Multiplex: Directions in Art, 1970 to Now (Kids)

Louise Bourgeois. Articulated Lair. 1986

Painted steel, rubber, and metal, Dimensions variable, overall approximately 9’ 3” x 21’ 6” x 16’ 1” (281.7 x 655.7 x 490.2 cm). Gift of Lily Auchincloss; and of the artist in honor of Deborah Wye (by exchange). © The Easton Foundation/VAGA at ARS, NY

Narrator: Come on in and sit down! But don’t touch the folding walls––or those black shapes hanging from them. And remind grownups not to touch too.

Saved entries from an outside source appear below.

(* ===== verification/ApiKey.v ===== *)
(** * ApiKey: every request the component sends carries the API key

    [API_KEY] (App.jsx 8) is read once from [import.meta.env] and
    [fetchTMDB] appends [&api_key=${API_KEY}] to every endpoint (App.jsx
    12); the configuration itself is outside the repository, so the key is
    a parameter ([template_key] writes a missing key as "undefined").  This
    file composes the client with the state machine of [App]: for every
    trace whose keystrokes are JavaScript strings, every request issued so
    far ends with the parameter [api_key] carrying the configured text,
    whatever was typed (the search text, once encoded, can neither add a
    parameter nor cut the key off).  Reading a query string takes the
    fuel [length url]; [split_all_last] shows it is enough. *)

From stdpp Require Import base list options.
From Stdlib Require Import ZArith Lia.
From Stdlib Require String.
Import String.StringSyntax.
From S2P Require Import Prelude JsValue UriEncode CatalogClient Debounce App.

Local Open Scope Z_scope.

(** An endpoint as the components write them: a path with no [?], then a
    query string with no [&]-breaking [#] and no [&] beyond its own. *)
Definition endpoint_ok (ep : jsstr) : Prop :=
  exists p r, ep = p ++ 63 :: r /\ Forall (fun c => c <> 63) p /\ Forall seg_char r.

(** The keystrokes of a trace are JavaScript strings: UTF-16 code units. *)
Definition keys_ok (evs : list event) : Prop :=
  Forall (fun e => match e with KeyInput v => code_units_ok v | _ => True end) evs.

(** ** Reading the last parameter *)

Lemma first_sep (sep : Z) (s : jsstr) :
  Forall (fun c => c <> sep) s \/
  exists x y, s = x ++ sep :: y /\ Forall (fun c => c <> sep) x.
Proof.
  induction s as [|c s [Hs | (x & y & -> & Hx)]]; [by left | |].
  - destruct (Z.eq_dec c sep) as [->|Hc]; [right; by exists [], s | left; by constructor].
  - destruct (Z.eq_dec c sep) as [->|Hc].
    + right. by exists [], (x ++ sep :: y).
    + right. exists (c :: x), y. split; [done | by constructor].
Qed.

(** Enough fuel: [split_all] with more fuel than code units ends with the
    segment after the last separator. *)
Lemma split_all_last (sep : Z) (b : jsstr) fuel s :
  Forall (fun c => c <> sep) b -> (length s < fuel)%nat ->
  last (split_all sep (s ++ sep :: b) fuel) = Some b.
Proof.
  intros Hb. revert s. induction fuel as [|fuel IH]; intros s Hlen; [lia |].
  destruct (first_sep sep s) as [Hs | (x & y & -> & Hx)].
  - simpl. rewrite split_at_first by done.
    destruct fuel; simpl; [done |]. by rewrite split_at_none.
  - cbn [split_all]. rewrite <- app_assoc, <- app_comm_cons, split_at_first by done.
    rewrite length_app in Hlen. simpl in Hlen.
    pose proof (IH y ltac:(lia)) as Hl. rewrite last_cons, Hl. done.
Qed.

Lemma last_map {A B} (f : A -> B) l x : last l = Some x -> last (map f l) = Some (f x).
Proof. intros (l' & ->)%last_Some. rewrite map_app. cbn [map]. apply last_snoc. Qed.

Lemma API_BASE_URL_plain : Forall (fun c => c <> 63) API_BASE_URL.
Proof. literal_forall. Qed.

(** The client's side: the last parameter of any URL it builds for a
    well-formed endpoint is the key. *)
Lemma tmdb_url_last_param key ep :
  key_plain (template_key key) -> endpoint_ok ep ->
  last (query_params (tmdb_url key ep)) = Some (str "api_key", template_key key).
Proof.
  intros Hkey (p & r & -> & Hp & Hr). unfold tmdb_url, query_params.
  replace (API_BASE_URL ++ (p ++ 63 :: r) ++ str "&api_key=" ++ template_key key) with
    ((API_BASE_URL ++ p) ++ 63 :: (r ++ 38 :: (str "api_key" ++ 61 :: template_key key)))
    by (by rewrite <- !app_assoc).
  rewrite split_at_first by (apply Forall_app; split; [apply API_BASE_URL_plain | done]).
  assert (Forall seg_char (str "api_key" ++ 61 :: template_key key)) as Hk by seg_forall.
  rewrite (split_at_none 35).
  2: { apply Forall_app; split; [eapply Forall_impl; [exact Hr | by intros ? []] |].
       constructor; [lia |]. eapply Forall_impl; [exact Hk | by intros ? []]. }
  cbn [fst]. rewrite (last_map _ _ (str "api_key" ++ 61 :: template_key key)).
  - by rewrite param_of_eq by literal_forall.
  - apply split_all_last; [eapply Forall_impl; [exact Hk | by intros ? []] |].
    rewrite !length_app. cbn [length]. rewrite !length_app. lia.
Qed.

(** ** The endpoints of the orchestrators *)

Lemma DISCOVER_ENDPOINT_ok : endpoint_ok DISCOVER_ENDPOINT.
Proof. exists (str "/discover/movie"), (str "sort_by=popularity.desc"). split_and!; [done | ..]; literal_forall. Qed.

Lemma TRENDING_ENDPOINT_ok : endpoint_ok TRENDING_ENDPOINT.
Proof. exists (str "/trending/movie/week"), []. split_and!; [done | literal_forall | constructor]. Qed.

Lemma movies_endpoint_ok q ep : code_units_ok q -> movies_endpoint q = Ok ep -> endpoint_ok ep.
Proof.
  unfold movies_endpoint. intros Hq. destruct (truthy (JString q)); [| intros [= <-]; apply DISCOVER_ENDPOINT_ok].
  destruct (encodeURIComponent q) as [e|] eqn:He; simpl; [intros [= <-] | done].
  pose proof (Forall_impl _ _ _ (encode_alphabet q e Hq He) safe_not_delim) as Hsafe.
  exists (str "/search/movie"), (str "query=" ++ e). split_and!; [done | literal_forall | seg_forall].
Qed.

(** ** The invariant over the state machine *)

Section Requests.
Context `{!Catalog}.

Definition urls_inv (s : app_state) : Prop :=
  code_units_ok (searchTerm s) /\
  Forall (fun t => exists ep, task_url t = catalog_url ep /\ endpoint_ok ep) (requests s).

Lemma urls_inv_issue st ep s : endpoint_ok ep -> urls_inv s -> urls_inv (issue_fetch st ep s).
Proof.
  intros Hep [Hq Hr]. split; [done |]. simpl. apply Forall_app; split; [done |].
  constructor; [by eexists | constructor].
Qed.

Lemma urls_inv_fetchMovies q s : code_units_ok q -> urls_inv s -> urls_inv (fetchMovies q s).
Proof.
  intros Hq Hs. unfold fetchMovies. destruct (movies_endpoint q) eqn:E.
  - apply urls_inv_issue; [by eapply movies_endpoint_ok | apply Hs].
  - apply Hs.
Qed.

Lemma urls_inv_settle id o s : urls_inv s -> urls_inv (on_settle id o s).
Proof.
  intros [Hq Hr]. unfold on_settle.
  destruct (take_task id (pending s)) as [[t rest]|]; [| by split].
  unfold fetchMovies_settle, loadTrendingMovies_settle. destruct (task_stream t); by case_res.
Qed.

Lemma urls_inv_tick dt s : urls_inv s -> urls_inv (on_tick dt s).
Proof.
  intros Hs. unfold on_tick, on_debounced. destruct (debounce_due _ _); [| apply Hs].
  case_decide; [apply Hs |]. apply urls_inv_fetchMovies; apply Hs.
Qed.

Lemma urls_inv_step s e :
  match e with KeyInput v => code_units_ok v | _ => True end ->
  urls_inv s -> urls_inv (app_step s e).
Proof.
  destruct e as [v|dt|id o]; simpl; intros He Hs.
  - unfold on_input. case_decide; [done |]. split; [done | apply Hs].
  - by apply urls_inv_tick.
  - by apply urls_inv_settle.
Qed.

Lemma urls_inv_init : urls_inv app_init.
Proof.
  unfold app_init, app_mount, loadTrendingMovies.
  apply urls_inv_issue; [apply TRENDING_ENDPOINT_ok |].
  apply urls_inv_fetchMovies; [constructor | split; constructor].
Qed.

Lemma urls_inv_run s evs : keys_ok evs -> urls_inv s -> urls_inv (run s evs).
Proof.
  intros Hevs. revert s. induction Hevs as [|e evs He _ IH]; intros s Hs; [done |].
  apply IH. by apply urls_inv_step.
Qed.

End Requests.

(** C26. Every request carries the key: from the first commit, on any
    trace whose keystrokes are JavaScript strings, every request issued
    (search, discover or trending) has as its last query parameter
    [api_key] with the configured text ("undefined" when the key is not
    set), provided that text has no [&] or [#]. *)
Theorem every_request_carries_key key evs :
  key_plain (template_key key) -> keys_ok evs ->
  Forall (fun t => last (query_params (task_url t)) = Some (str "api_key", template_key key))
    (requests (@run (tmdb_catalog key) (@app_init (tmdb_catalog key)) evs)).
Proof.
  intros Hkey Hevs.
  destruct (@urls_inv_run (tmdb_catalog key) _ evs Hevs (@urls_inv_init (tmdb_catalog key))) as [_ Hr].
  eapply Forall_impl; [exact Hr |]. intros t (ep & -> & Hep). by apply tmdb_url_last_param.
Qed.

(** ** Witnesses *)

Lemma every_request_carries_key_witness :
  let evs := [KeyInput (str "a&b#c"); Tick 700%nat; Settle 0 NetworkFailure] in
  key_plain (template_key None) /\ keys_ok evs /\
  Forall (fun t => last (query_params (task_url t)) = Some (str "api_key", template_key None))
    (requests (@run (tmdb_catalog None) (@app_init (tmdb_catalog None)) evs)).
Proof.
  intros evs.
  assert (key_plain (template_key None)) as Hk by (unfold key_plain, seg_char; literal_forall).
  assert (keys_ok evs) as He by (repeat constructor; literal_forall).
  split_and!; [exact Hk | exact He | exact (every_request_carries_key None evs Hk He)].
Defined.
(** * Pane Fullscreen content script: a shallow embedding and its properties

    The content script (detection of playable elements, scoring, selection,
    snapshot / restore of a relocated element, the overlay session and the
    interactive picker) is embedded over an explicit model of the DOM it
    manipulates.

    Modelling conventions

    - A page is a forest of node identifiers (the main document first, then
      the documents of embedded frames and the detached trees) together with
      a store mapping every identifier to the data of its node.  The module
      level variables of the script are the fields of [State].
    - JavaScript numbers are rationals: CSS pixel lengths and the scores built
      from them by multiplication are computed exactly.
    - The [class] attribute is represented by its token list (the
      [DOMTokenList] that [classList] exposes); [className] reads and writes
      that list.
    - A call that raises leaves the mutations made before it in place:
      operations return an [Outcome] carrying the state reached. *)

From stdpp Require Import base gmap.
From Stdlib Require Import List String Ascii QArith Qminmax Bool Arith Lia Lqa Permutation DecimalString.
Import ListNotations.
Close Scope Q_scope.
Open Scope string_scope.
Open Scope list_scope.

(* ------------------------------------------------------------------ *)
(** ** Trees of node identifiers *)

(** Nodes are identified by natural numbers. *)
Abbreviation NodeId := nat (only parsing).

#[local] Unset Elimination Schemes.
Inductive Tree := T (i : NodeId) (ks : list Tree).
#[local] Set Elimination Schemes.

Definition root (t : Tree) : NodeId := match t with T i _ => i end.
Definition kids (t : Tree) : list Tree := match t with T _ ks => ks end.

Section FirstSome.
Context {A B : Type} (f : A -> option B).
Fixpoint first_some (l : list A) : option B :=
    match l with
    | [] => None
    | a :: l' => match f a with Some b => Some b | None => first_some l' end
    end.
End FirstSome.

(** Identifiers in tree order (preorder, depth first). *)
Fixpoint ids (t : Tree) : list NodeId :=
  match t with T i ks => i :: flat_map ids ks end.

Definition idsF (f : list Tree) : list NodeId := flat_map ids f.

(** The subtree rooted at [n]. *)
Fixpoint subtree (n : NodeId) (t : Tree) : option Tree :=
  match t with
  | T i ks => if Nat.eqb i n then Some t else first_some (subtree n) ks
  end.

Definition subtreeF (n : NodeId) (f : list Tree) : option Tree :=
  first_some (subtree n) f.

Definition has_child (n : NodeId) (ks : list Tree) : bool :=
  existsb (fun c => Nat.eqb (root c) n) ks.

(** The node one of whose children is [n]. *)
Fixpoint parentT (n : NodeId) (t : Tree) : option Tree :=
  match t with
  | T i ks => if has_child n ks then Some t else first_some (parentT n) ks
  end.

Definition parentF (n : NodeId) (f : list Tree) : option Tree :=
  first_some (parentT n) f.

(** The identifier that follows [n] in a list of siblings. *)
Fixpoint next_after (n : NodeId) (l : list NodeId) : option NodeId :=
  match l with
  | [] => None
  | a :: l' => if Nat.eqb a n then hd_error l' else next_after n l'
  end.

(** Inclusive ancestors of [n], from the root of the tree down to [n];
    empty when [n] is not in the tree. *)
Fixpoint pathT (n : NodeId) (t : Tree) : list NodeId :=
  match t with
  | T i ks =>
      if Nat.eqb i n then [i]
      else match first_some (fun c => match pathT n c with [] => None | p => Some p end) ks with
           | Some p => i :: p
           | None => []
           end
  end.

Definition pathF (n : NodeId) (f : list Tree) : list NodeId :=
  match first_some (fun c => match pathT n c with [] => None | p => Some p end) f with
  | Some p => p
  | None => []
  end.

(** Removal of the child subtree rooted at [n], wherever it is. *)
Fixpoint remove_sub (n : NodeId) (t : Tree) : Tree :=
  match t with
  | T i ks => T i (List.filter (fun c => negb (Nat.eqb (root c) n)) (map (remove_sub n) ks))
  end.

Definition removeF (n : NodeId) (f : list Tree) : list Tree :=
  List.filter (fun c => negb (Nat.eqb (root c) n)) (map (remove_sub n) f).

(** Insertion of [c] in a list of siblings, before the sibling [r], or at
    the end when there is no reference sibling. *)
Fixpoint insert_before (ref : option NodeId) (c : Tree) (ks : list Tree) : list Tree :=
  match ks with
  | [] => [c]
  | k :: ks' =>
      match ref with
      | Some r => if Nat.eqb (root k) r then c :: k :: ks' else k :: insert_before ref c ks'
      | None => k :: insert_before ref c ks'
      end
  end.

(** Insertion of the tree [c] as a child of the node [p]. *)
Fixpoint insert_sub (p : NodeId) (ref : option NodeId) (c : Tree) (t : Tree) : Tree :=
  match t with
  | T i ks =>
      if Nat.eqb i p then T i (insert_before ref c ks)
      else T i (map (insert_sub p ref c) ks)
  end.

Definition insertF (p : NodeId) (ref : option NodeId) (c : Tree) (f : list Tree) : list Tree :=
  map (insert_sub p ref c) f.

(* ------------------------------------------------------------------ *)
(** ** Node data *)

Inductive Kind := KVideo | KIframe | KContainer.

Inductive Duration := DNaN | DInfinity | DSeconds (q : Q).

(** [x], [y], [width], [height] of a [DOMRect]; the four edges are derived
    as the DOM defines them. *)
Record DOMRect := mkRect { rx : Q; ry : Q; width : Q; height : Q }.

Definition top (r : DOMRect) : Q := Qmin (ry r) (ry r + height r).
Definition bottom (r : DOMRect) : Q := Qmax (ry r) (ry r + height r).
Definition left (r : DOMRect) : Q := Qmin (rx r) (rx r + width r).
Definition right (r : DOMRect) : Q := Qmax (rx r) (rx r + width r).

(** What [iframe.contentDocument || iframe.contentWindow?.document] gives:
    nothing, a security error, or the document of a same-origin frame. *)
Inductive FrameDoc := NoDocument | CrossOrigin | SameOrigin (doc : NodeId).

Record Media := mkMedia {
  paused : bool;
  ended : bool;
  duration : Duration;
  currentTime : Q
}.

Inductive Listener := LExit | LSelect (k : Kind).

(** An element, with the interface of [HTMLElement]: its [className] is a
    string that can be assigned.  The tag name is in upper case for an HTML
    element of an HTML document and as written otherwise (an XML document
    reports [video]).  A frame keeps its document when it is moved. *)
Record Elem := mkElem {
  tagName : string;                (* upper case for HTML elements *)
  idAttr : string;                 (* [element.id], empty when absent *)
  styleAttr : option string;       (* [getAttribute('style')] *)
  classList : list string;         (* tokens of the class attribute *)
  rect : DOMRect;                  (* [getBoundingClientRect()] *)
  src : string;                    (* [iframe.src] *)
  datasetSrc : option string;      (* [iframe.dataset.src] *)
  contentDocument : FrameDoc;
  media : Media;
  paneFullscreenType : option Kind;     (* [dataset.paneFullscreenType] *)
  paneFullscreenHandler : option Kind;  (* [_paneFullscreenHandler] *)
  listeners : list Listener             (* click listeners of the script *)
}.

Inductive NodeData :=
| DocumentNode
| TextNode (data : string)
| ElementNode (e : Elem).

Definition noMedia : Media := mkMedia true false DNaN 0.
Definition noRect : DOMRect := mkRect 0 0 0 0.

(** A fresh element, as [document.createElement] returns it. *)
Definition newElem (tag : string) : Elem :=
  mkElem tag "" None [] noRect "" None NoDocument noMedia None None [].

Definition set_idAttr (v : string) (e : Elem) : Elem :=
  mkElem (tagName e) v (styleAttr e) (classList e) (rect e) (src e) (datasetSrc e)
         (contentDocument e) (media e) (paneFullscreenType e) (paneFullscreenHandler e) (listeners e).
Definition set_styleAttr (v : option string) (e : Elem) : Elem :=
  mkElem (tagName e) (idAttr e) v (classList e) (rect e) (src e) (datasetSrc e)
         (contentDocument e) (media e) (paneFullscreenType e) (paneFullscreenHandler e) (listeners e).
Definition set_classList (v : list string) (e : Elem) : Elem :=
  mkElem (tagName e) (idAttr e) (styleAttr e) v (rect e) (src e) (datasetSrc e)
         (contentDocument e) (media e) (paneFullscreenType e) (paneFullscreenHandler e) (listeners e).
Definition set_rect (v : DOMRect) (e : Elem) : Elem :=
  mkElem (tagName e) (idAttr e) (styleAttr e) (classList e) v (src e) (datasetSrc e)
         (contentDocument e) (media e) (paneFullscreenType e) (paneFullscreenHandler e) (listeners e).
Definition set_media (v : Media) (e : Elem) : Elem :=
  mkElem (tagName e) (idAttr e) (styleAttr e) (classList e) (rect e) (src e) (datasetSrc e)
         (contentDocument e) v (paneFullscreenType e) (paneFullscreenHandler e) (listeners e).
Definition set_paneFullscreenType (v : option Kind) (e : Elem) : Elem :=
  mkElem (tagName e) (idAttr e) (styleAttr e) (classList e) (rect e) (src e) (datasetSrc e)
         (contentDocument e) (media e) v (paneFullscreenHandler e) (listeners e).
Definition set_paneFullscreenHandler (v : option Kind) (e : Elem) : Elem :=
  mkElem (tagName e) (idAttr e) (styleAttr e) (classList e) (rect e) (src e) (datasetSrc e)
         (contentDocument e) (media e) (paneFullscreenType e) v (listeners e).
Definition set_listeners (v : list Listener) (e : Elem) : Elem :=
  mkElem (tagName e) (idAttr e) (styleAttr e) (classList e) (rect e) (src e) (datasetSrc e)
         (contentDocument e) (media e) (paneFullscreenType e) (paneFullscreenHandler e) v.

(** [classList.add] and [classList.remove] on the token list. *)
Definition has_token (c : string) (l : list string) : bool := existsb (String.eqb c) l.
Definition add_token (c : string) (l : list string) : list string :=
  if has_token c l then l else l ++ [c].
Definition remove_token (c : string) (l : list string) : list string :=
  List.filter (fun x => negb (String.eqb x c)) l.

Definition Kind_eqb (a b : Kind) : bool :=
  match a, b with
  | KVideo, KVideo | KIframe, KIframe | KContainer, KContainer => true
  | _, _ => false
  end.

Definition Listener_eqb (a b : Listener) : bool :=
  match a, b with
  | LExit, LExit => true
  | LSelect j, LSelect k => Kind_eqb j k
  | _, _ => false
  end.

(** Removal of the first listener equal to [x]. *)
Fixpoint remove_listener (x : Listener) (l : list Listener) : list Listener :=
  match l with
  | [] => []
  | y :: l' => if Listener_eqb x y then l' else y :: remove_listener x l'
  end.

(* ------------------------------------------------------------------ *)
(** ** Strings *)

Definition lower_ascii (c : ascii) : ascii :=
  let n := nat_of_ascii c in
  if Nat.leb 65 n && Nat.leb n 90 then ascii_of_nat (n + 32) else c.

Fixpoint toLowerCase (s : string) : string :=
  match s with
  | EmptyString => EmptyString
  | String c s' => String (lower_ascii c) (toLowerCase s')
  end.

(** [includes p s]: the string [p] occurs in [s]. *)
Fixpoint includes (p s : string) : bool :=
  if String.prefix p s then true
  else match s with
       | EmptyString => false
       | String _ s' => includes p s'
       end.

(* ------------------------------------------------------------------ *)
(** ** The page: documents, detached trees, node store, window *)

Record Page := mkPage {
  document : Tree;                      (* the main document *)
  others : list Tree;                   (* frame documents and detached trees *)
  store : gmap NodeId NodeData;
  nextId : NodeId;                      (* the next identifier to allocate *)
  innerWidth : Q;
  innerHeight : Q;
  autoplayAllowed : bool                (* whether [play()] is honoured *)
}.
(** ** Which assertion fails *)

(** X6: the assertions of a load run in the order of its parameters and
    the first one that fails gives the message: an invalid corpus is
    reported whatever the other parameters are, an invalid scorer is
    reported before a [normalize] that is not a bool, and an invalid
    normalizer is reported only for a corpus of the domain. *)
Theorem first_failed_assertion_is_reported w :
  (forall corpus scorer normalize,
      corpus ∉ corpus_domain ->
      get_onehot hstack_foreign corpus scorer normalize w
      = (Raise (AssertionError "`corpus` must be either 'title', 'text', or 'concat'"), w))
  /\ (forall corpus scorer normalize,
        corpus ∈ corpus_domain ->
        scorer ∉ [PyStr "count"; PyStr "tfidf"] ->
        get_onehot hstack_foreign corpus scorer normalize w
        = (Raise (AssertionError "`scorer` must be either 'count' or 'tfidf'"), w))
  /\ (forall corpus scorer normalize,
        corpus ∈ corpus_domain ->
        scorer ∈ [PyStr "count"; PyStr "tfidf"] ->
        (forall b, normalize <> PyBool b) ->
        get_onehot hstack_foreign corpus scorer normalize w
        = (Raise (AssertionError "`normalize` must be a bool"), w))
  /\ (forall corpus vec_size win_size min_count dm epochs,
        corpus ∉ corpus_domain ->
        get_d2v corpus vec_size win_size min_count dm epochs w
        = (Raise (AssertionError "`corpus` must be either 'title', 'text', or 'concat'"), w))
  /\ (forall corpus normalizer,
        corpus ∉ corpus_domain ->
        get_nd2v corpus normalizer w
        = (Raise (AssertionError "`corpus` must be either 'title', 'text', or 'concat'"), w))
  /\ (forall corpus normalizer,
        corpus ∈ corpus_domain ->
        normalizer ∉ [PyNone; PyStr "l2"; PyStr "mean"] ->
        get_nd2v corpus normalizer w
        = (Raise (AssertionError "`normalizer` must be 'l2', 'mean' or None"), w)).
Proof.
  split; [|split; [|split; [|split; [|split]]]].
  - intros corpus scorer normalize Hc. rewrite get_onehot_equation_1.
    now rewrite assert_fails by exact (not_true_false _ _ (py_in_corpus_domain corpus) Hc).
  - intros corpus scorer normalize Hc Hs. rewrite get_onehot_equation_1.
    rewrite assert_holds by now apply py_in_corpus_domain.
    now rewrite assert_fails by exact (not_true_false _ _ (py_in_scorers scorer) Hs).
  - intros corpus scorer normalize Hc Hs Hn. rewrite get_onehot_equation_1.
    rewrite assert_holds by now apply py_in_corpus_domain.
    rewrite assert_holds by now apply py_in_scorers.
    rewrite assert_fails; [reflexivity|].
    apply (not_true_false _ _ (isinstance_bool_spec normalize)).
    intros [b ->]. exact (Hn b eq_refl).
  - intros corpus vec_size win_size min_count dm epochs Hc. rewrite get_d2v_equation_1.
    now rewrite assert_fails by exact (not_true_false _ _ (py_in_corpus_domain corpus) Hc).
  - intros corpus normalizer Hc. rewrite get_nd2v_equation_1.
    now rewrite assert_fails by exact (not_true_false _ _ (py_in_corpus_domain corpus) Hc).
  - intros corpus normalizer Hc Hn. rewrite get_nd2v_equation_1.
    rewrite assert_holds by now apply py_in_corpus_domain.
    now rewrite assert_fails by exact (not_true_false _ _ (py_in_normalizers normalizer) Hn).
Qed.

Artist Louise Bourgeois said that her childhood never lost its magic – and this child–sized stool surrounded by walls ispretty magical. She called this artwork a lair, or a place to hide. A lair can also be a hiding place for animals. Bourgeois made sure that her lair had two openings—so you could get out…if anything scary got in.

[Growl]

Animals can’t visit museums, of course.

Next to the small stool, those folding walls are really tall. Because they have hinges, they can move – kind of like an accordion. If they were stretched out the lair could be much bigger.

[Stretching music/sound]

But pushed together there’d be a lot less room.

[Compressing music]

There are spaces between the panels that let you peek out. On the other hand, someone could peek in too.

And what about those black rubbery things? Are they kind of like sausages hanging in a deli?

[Small burp]

Stuff stored in a hunter’s cave? There must be a million ways to think about them. They remind me of old balloons after a party.

[Pop]

What about you?

Bourgeois had mixed feelings about her lair. She called it “beautiful and peaceful” and also “terribly lonely.” But here she’s definitely inviting us in. The walls here are painted metal. Bourgeois also made other lairs out of wood and plaster. What would you use to make a hiding place of your own?